Which of the lines below hold the word "false"? Pull each of them out.

• Collected data entries
|---|
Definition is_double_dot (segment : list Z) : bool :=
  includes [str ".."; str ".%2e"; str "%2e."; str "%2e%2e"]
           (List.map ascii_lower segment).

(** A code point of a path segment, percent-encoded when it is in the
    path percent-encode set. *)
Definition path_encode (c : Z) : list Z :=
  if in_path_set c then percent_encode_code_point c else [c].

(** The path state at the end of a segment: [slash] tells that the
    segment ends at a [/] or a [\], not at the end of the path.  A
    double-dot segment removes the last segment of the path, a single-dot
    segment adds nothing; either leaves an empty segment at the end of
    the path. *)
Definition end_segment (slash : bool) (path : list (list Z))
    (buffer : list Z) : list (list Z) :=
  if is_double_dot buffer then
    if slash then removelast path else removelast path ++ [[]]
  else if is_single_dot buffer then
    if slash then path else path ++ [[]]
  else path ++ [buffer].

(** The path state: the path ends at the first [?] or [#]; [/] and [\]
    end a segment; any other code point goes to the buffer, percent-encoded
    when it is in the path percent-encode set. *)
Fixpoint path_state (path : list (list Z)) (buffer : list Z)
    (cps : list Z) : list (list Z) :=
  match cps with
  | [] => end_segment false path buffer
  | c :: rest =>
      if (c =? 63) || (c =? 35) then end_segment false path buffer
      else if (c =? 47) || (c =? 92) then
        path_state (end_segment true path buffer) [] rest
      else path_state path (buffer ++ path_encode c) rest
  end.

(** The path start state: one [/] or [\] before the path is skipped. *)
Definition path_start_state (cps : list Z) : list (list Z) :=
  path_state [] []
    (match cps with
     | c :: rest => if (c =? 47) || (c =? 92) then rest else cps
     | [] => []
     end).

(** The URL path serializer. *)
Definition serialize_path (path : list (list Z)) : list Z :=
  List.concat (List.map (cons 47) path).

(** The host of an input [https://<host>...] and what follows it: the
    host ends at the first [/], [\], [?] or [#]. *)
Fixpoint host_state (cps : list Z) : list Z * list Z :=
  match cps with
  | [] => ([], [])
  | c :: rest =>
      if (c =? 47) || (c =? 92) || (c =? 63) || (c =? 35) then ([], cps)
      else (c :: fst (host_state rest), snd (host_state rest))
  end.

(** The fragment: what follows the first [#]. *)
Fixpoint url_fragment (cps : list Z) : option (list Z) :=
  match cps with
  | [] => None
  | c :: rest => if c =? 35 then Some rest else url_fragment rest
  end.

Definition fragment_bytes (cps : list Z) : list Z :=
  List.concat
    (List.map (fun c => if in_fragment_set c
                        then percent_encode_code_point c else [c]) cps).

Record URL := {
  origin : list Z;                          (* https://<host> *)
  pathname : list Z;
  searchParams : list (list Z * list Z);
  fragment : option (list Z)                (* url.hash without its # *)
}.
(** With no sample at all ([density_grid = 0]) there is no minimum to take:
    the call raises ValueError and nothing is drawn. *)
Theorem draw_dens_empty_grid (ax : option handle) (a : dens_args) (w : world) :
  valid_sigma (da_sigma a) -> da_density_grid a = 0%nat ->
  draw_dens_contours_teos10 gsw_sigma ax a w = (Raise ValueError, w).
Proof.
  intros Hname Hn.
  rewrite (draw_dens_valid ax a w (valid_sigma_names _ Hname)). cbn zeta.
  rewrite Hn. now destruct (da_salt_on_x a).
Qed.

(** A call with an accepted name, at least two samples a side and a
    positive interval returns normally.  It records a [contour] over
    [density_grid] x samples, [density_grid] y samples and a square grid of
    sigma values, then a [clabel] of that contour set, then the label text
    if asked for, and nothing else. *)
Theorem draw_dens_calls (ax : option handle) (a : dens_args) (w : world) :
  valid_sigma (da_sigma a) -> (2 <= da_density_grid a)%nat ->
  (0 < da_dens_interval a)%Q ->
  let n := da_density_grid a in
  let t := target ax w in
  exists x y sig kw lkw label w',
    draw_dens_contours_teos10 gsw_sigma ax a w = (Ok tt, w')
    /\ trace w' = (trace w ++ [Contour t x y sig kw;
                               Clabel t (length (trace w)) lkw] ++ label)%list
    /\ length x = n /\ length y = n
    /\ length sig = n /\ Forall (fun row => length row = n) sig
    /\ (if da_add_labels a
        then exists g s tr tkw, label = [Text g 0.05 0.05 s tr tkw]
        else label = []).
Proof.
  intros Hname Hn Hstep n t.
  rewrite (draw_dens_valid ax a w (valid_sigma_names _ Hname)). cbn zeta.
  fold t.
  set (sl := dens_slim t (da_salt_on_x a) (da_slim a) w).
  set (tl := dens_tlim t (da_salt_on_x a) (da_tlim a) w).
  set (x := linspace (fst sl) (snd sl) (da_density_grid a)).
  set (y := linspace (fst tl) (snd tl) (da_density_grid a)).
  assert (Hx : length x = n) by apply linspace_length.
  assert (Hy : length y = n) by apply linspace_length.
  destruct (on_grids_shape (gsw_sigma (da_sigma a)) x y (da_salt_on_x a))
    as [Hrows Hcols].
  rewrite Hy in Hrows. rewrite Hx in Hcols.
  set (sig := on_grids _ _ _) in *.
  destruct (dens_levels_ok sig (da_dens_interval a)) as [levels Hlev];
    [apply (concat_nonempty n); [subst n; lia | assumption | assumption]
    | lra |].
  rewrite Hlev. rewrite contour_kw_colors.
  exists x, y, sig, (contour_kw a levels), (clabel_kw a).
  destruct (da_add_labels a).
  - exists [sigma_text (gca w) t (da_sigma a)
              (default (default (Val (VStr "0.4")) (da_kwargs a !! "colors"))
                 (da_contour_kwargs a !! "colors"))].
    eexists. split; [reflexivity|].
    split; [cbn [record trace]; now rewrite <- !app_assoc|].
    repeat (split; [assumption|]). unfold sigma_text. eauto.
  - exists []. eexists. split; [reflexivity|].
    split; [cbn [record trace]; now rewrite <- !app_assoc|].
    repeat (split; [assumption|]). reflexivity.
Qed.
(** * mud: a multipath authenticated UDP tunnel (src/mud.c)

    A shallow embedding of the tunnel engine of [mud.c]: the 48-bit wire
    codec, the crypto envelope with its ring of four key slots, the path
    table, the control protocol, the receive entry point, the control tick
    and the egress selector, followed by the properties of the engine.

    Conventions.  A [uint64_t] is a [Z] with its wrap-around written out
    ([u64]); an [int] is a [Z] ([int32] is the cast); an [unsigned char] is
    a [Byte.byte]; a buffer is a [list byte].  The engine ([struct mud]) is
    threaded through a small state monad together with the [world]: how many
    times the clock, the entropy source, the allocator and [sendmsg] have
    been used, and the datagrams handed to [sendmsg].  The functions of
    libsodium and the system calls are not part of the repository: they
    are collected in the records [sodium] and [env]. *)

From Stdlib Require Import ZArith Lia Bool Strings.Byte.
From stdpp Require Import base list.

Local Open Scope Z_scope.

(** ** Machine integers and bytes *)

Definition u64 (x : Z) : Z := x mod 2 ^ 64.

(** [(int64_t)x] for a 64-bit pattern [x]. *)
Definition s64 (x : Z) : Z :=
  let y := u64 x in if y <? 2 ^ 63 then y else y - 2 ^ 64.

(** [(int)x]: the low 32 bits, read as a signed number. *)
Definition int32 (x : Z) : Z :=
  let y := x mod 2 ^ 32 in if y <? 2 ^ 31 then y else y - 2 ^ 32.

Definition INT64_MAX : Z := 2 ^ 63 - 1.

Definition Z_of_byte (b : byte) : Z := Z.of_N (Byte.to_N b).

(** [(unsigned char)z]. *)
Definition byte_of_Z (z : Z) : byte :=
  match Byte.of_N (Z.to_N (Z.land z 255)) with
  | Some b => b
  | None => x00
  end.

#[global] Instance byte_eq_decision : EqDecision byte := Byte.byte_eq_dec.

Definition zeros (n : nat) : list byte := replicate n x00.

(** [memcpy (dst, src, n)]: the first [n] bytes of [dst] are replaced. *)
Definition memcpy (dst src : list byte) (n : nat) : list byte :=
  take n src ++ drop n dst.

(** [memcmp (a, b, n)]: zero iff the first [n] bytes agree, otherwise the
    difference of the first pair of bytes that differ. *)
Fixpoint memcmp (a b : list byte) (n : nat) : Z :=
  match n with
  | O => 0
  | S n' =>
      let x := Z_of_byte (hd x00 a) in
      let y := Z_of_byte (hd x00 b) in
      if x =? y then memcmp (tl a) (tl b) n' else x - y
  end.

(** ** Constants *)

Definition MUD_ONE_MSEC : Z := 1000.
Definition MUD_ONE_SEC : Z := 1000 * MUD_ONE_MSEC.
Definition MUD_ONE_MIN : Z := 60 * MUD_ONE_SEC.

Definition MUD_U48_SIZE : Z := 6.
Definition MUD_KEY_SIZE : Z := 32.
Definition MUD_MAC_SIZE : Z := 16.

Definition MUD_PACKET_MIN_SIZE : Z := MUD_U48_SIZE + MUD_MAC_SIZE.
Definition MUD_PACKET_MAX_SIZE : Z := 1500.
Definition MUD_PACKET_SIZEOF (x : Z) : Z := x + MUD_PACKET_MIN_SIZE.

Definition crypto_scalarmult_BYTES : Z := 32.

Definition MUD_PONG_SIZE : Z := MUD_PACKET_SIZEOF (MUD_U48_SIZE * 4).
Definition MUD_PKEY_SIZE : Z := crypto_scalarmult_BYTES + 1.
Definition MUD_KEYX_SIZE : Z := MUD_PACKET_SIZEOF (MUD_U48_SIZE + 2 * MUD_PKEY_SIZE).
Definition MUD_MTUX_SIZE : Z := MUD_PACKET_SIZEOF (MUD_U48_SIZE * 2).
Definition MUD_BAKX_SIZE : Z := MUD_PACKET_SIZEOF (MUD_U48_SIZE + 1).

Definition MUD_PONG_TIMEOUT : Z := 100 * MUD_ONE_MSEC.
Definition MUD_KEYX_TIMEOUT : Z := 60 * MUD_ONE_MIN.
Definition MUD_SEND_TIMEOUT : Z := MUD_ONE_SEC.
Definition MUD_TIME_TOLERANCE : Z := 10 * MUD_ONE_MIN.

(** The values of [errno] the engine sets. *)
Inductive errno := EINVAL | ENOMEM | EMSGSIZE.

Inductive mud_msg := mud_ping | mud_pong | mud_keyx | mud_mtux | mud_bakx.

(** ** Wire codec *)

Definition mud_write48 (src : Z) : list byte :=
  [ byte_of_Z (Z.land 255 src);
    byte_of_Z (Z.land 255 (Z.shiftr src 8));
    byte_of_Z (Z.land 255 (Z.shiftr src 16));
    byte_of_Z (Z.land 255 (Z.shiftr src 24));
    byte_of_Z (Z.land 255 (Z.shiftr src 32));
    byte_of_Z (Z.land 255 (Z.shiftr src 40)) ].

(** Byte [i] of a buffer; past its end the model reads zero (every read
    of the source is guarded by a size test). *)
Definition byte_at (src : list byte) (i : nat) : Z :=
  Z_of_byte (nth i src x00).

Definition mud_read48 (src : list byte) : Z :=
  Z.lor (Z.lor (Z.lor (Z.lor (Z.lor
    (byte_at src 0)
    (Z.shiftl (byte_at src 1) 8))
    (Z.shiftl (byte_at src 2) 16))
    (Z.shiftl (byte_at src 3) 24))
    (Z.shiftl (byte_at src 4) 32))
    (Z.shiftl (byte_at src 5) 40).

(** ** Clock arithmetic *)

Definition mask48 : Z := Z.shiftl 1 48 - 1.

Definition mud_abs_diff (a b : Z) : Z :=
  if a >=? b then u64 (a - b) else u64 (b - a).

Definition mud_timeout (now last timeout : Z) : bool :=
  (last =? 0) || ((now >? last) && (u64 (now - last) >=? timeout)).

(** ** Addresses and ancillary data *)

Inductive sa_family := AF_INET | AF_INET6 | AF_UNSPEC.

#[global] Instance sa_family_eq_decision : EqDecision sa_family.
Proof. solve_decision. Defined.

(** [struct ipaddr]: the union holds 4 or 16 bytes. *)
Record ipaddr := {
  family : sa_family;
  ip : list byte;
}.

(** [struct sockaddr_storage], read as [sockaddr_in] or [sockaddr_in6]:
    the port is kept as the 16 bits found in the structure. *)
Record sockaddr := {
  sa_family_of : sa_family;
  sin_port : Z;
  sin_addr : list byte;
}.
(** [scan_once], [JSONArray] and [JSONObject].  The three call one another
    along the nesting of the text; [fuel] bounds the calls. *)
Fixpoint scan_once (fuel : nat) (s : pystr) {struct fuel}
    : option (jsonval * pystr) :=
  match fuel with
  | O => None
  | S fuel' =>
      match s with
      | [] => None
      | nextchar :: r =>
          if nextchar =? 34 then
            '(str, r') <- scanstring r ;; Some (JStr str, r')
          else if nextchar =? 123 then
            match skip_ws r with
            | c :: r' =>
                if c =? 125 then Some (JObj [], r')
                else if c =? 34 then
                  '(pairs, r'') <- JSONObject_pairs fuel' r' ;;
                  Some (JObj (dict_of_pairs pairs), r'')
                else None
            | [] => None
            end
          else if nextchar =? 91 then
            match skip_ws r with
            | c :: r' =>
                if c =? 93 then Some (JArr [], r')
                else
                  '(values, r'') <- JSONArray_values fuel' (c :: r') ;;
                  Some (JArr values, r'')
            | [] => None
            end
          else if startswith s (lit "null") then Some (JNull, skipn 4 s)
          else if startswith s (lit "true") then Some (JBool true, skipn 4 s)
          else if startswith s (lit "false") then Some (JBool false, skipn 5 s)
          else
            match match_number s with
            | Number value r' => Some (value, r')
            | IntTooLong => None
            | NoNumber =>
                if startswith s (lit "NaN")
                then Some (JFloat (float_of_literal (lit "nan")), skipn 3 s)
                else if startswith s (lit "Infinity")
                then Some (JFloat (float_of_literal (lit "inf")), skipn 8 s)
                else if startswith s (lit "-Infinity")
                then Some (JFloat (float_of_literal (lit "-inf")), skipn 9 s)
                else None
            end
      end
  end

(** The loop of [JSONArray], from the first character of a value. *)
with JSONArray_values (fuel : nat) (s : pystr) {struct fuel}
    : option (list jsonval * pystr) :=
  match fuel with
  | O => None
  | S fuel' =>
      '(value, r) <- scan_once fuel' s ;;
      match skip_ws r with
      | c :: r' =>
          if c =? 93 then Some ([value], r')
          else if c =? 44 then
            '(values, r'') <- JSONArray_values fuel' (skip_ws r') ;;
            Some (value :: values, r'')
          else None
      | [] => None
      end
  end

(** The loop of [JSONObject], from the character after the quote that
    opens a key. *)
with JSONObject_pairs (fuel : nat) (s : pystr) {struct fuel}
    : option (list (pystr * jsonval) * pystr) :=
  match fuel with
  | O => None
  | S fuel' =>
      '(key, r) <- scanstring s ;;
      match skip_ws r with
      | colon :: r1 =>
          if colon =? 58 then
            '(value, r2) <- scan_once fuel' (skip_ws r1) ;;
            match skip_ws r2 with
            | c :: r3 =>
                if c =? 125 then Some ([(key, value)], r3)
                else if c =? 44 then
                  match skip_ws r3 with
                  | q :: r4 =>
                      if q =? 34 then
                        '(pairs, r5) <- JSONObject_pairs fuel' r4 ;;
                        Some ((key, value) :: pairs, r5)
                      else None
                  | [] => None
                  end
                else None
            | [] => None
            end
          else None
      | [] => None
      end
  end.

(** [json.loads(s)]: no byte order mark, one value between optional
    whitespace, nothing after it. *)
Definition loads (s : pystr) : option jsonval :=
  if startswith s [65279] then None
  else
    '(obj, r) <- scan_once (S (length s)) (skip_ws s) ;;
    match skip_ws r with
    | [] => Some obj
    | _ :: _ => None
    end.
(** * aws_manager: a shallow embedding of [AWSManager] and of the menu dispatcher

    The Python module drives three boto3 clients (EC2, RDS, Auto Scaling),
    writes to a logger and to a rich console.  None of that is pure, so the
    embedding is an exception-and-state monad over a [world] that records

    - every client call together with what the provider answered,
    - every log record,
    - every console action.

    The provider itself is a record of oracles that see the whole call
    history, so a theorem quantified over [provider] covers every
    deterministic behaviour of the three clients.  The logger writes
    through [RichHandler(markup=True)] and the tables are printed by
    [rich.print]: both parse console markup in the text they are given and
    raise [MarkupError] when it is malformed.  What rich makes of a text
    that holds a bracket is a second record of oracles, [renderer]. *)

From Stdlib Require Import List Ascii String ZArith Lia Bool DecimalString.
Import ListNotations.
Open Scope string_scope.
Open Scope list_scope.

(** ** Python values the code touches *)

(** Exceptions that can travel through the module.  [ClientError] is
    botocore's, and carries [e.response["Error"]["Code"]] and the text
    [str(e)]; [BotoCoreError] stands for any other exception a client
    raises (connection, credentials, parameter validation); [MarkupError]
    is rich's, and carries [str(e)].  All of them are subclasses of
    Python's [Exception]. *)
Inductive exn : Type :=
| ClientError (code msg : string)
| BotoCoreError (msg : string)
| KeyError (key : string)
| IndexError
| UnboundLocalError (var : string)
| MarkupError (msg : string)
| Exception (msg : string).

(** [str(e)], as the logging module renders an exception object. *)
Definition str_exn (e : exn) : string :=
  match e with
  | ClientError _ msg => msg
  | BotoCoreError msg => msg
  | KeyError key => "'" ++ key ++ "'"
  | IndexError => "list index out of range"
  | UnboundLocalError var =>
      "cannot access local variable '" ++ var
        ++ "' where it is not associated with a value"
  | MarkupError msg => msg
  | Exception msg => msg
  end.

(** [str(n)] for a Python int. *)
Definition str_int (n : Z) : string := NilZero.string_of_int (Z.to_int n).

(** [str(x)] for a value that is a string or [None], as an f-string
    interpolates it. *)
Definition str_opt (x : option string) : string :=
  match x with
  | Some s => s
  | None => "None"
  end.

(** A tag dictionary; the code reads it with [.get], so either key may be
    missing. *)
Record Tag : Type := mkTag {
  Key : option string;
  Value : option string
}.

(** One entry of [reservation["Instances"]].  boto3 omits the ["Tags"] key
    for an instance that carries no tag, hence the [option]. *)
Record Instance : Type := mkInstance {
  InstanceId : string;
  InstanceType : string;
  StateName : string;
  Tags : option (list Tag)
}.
|---|
• SOLUTION
  | [] => end_segment false path buffer
      if (c =? 63) || (c =? 35) then end_segment false path buffer
          else if startswith s (lit "false") then Some (JBool false, skipn 5 s)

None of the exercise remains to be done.